Словно вступают в действие дьявольские силы, подчиняющие волю Ивана, которым он не в силах противиться. Из всех русских критиков, пожалуй, только Аким Волынский заметил в Смердякове эту почти ницшеанскую волю к власти, подчиняющую себе волю Ивана: Смердяков «боится хоть что-нибудь упустить, разорвать каким-нибудь неосторожным поступком ту тонкую паутину, которою он уже оплел Ивана, и поэтому он весь впивается в него, как змея, которая гипнотизирует льва. Иван не может преодолеть эту гадюку, потому что он действительно загипнотизирован, дважды загипнотизирован – собственным сознанием, с его безумными химерами, и волею этого философствующего лакея, который тоже рожден от Карамазова и тоже имеет в себе силу карамазовской крови, карамазовского упорства»[220]
. Лакей почти заставляет Ивана дать ему санкцию на убийство, искушая его якобы невысказываемым вслух их единством и взаимопониманием. Итак, навязывает свою волю, не собираясь иметь ответственность за последствия. Сам ли Смердяков? Магическая ли сила, через него говорившая? Не суть важно.В романе ненавязчиво прописывается магическое происхождение Смердякова, оно очевидно. Жена слуги Григория, который вырастил Смердякова, родила ему собственного ребенка, но тот родился шестипалым, и Григорий назвал его «драконом», а потом в саду дома Федора Павловича родила сына Лизавета Смердящая, и Григорий уверовал, что его ребеночек («дракон») «послал» ему этого мальчика: «“Божье дитя-сирота – всем родня, а нам с тобой подавно. Этого покойничек наш прислал, а произошел сей от бесова сына и от праведницы. Питай и впредь не плачь”. Так Марфа Игнатьевна и воспитала ребеночка. Окрестили и назвали Павлом, а по отчеству все его и сами, без указу, стали звать Федоровичем». Родители – бесов сын и юродивая, а юродивые на Руси хоть и почитались, но все же близки были обоим мирам, как горнему, так и подземному.
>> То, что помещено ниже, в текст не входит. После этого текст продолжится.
(* ===== verification/_CoqProject ===== *)
-Q . S2P
Prelude.v
BTree.v
Bytes.v
Text.v
Core.v
Identity.v
Temporal.v
CommitV2.v
Rdf.v
Dag.v
DagWalk.v
MergeBase.v
Merge.v
Encoding.v
SemanticContext.v
ValidationRecord.v
ValidationClient.v
Projection.v
Reference.v
Witnesses.v
ValidationWitnesses.v
ProjectionWitnesses.v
В повести Гофмана магические силы как бы внешние для Цахеса, там речь о другом. Гофман строит модель мира, которая позволяет понять весьма важную вещь в жизни общества: механизм возвышения посредственностей, вторичностей. Этот механизм сродни магии, да часто и использовал магию. Все великие дела приписываются крошке Цахесу, все его промахи – его современникам. В ХХ в. эта модель стала определять жизнь миллионных масс. Безумцы и вторичности овладели миром.
Вот несколько эпизодов: «Ведьменыш! – с жаром вскричал референдарий. – Да, ведьменыш! Что этот карлик – проклятый ведьменыш, – это несомненно! Однако ж, брат Бальтазар, что это с нами, неужто мы грезим? Колдовство, волшебные чары, – да разве с этим давным-давно не покончено? Разве много лет тому назад князь Пафнутий Великий не ввел просвещение и не изгнал из нашей страны все сумасбродные бесчинства и все непостижимое, а эта проклятая контрабанда все же сумела к нам вкрасться. Гром и молния! Об этом следует тотчас же донести полиции и таможенным приставам. Но нет, нет, только людское безумие или, как я опасаюсь, неслыханный подкуп – причина наших несчастий. Проклятый Циннобер, должно быть, безмерно богат. Недавно он стоял перед монетным двором, и прохожие показывали на него пальцами и кричали: “Гляньте-ка на этого крохотного пригожего папахена! Ему принадлежит все золото, что там чеканят!”» Но мы-то знаем, что это не так. Это мнение безликой толпы.
У Гофмана – предвидение фантастического, предвидение победы магических сил. Внутри просветительских позитивистских структур жизни проявляется и побеждает магически созданный урод. Так возникал Гитлер. Так возникал Ленин. Из ничего. Из слов окружающих. В ХХ в. – из слов прессы. Гофман через Цахеса показывает то, насколько пало общество, даже из уродца карлика делая себе кумира (кстати, для Германии эта «сказка» во многом выглядит пророческой: крошка-уродец Гитлер), так же как Смердяков Достоевского для России.
Этим владыкам подвластны не только меркантильные инстинкты толпы, но и достижения искусства. Студент встречает бегущего из княжества знаменитого скрипача:
«– Да что же случилось? Скажите, Бога ради, что случилось? – вскричал Бальтазар.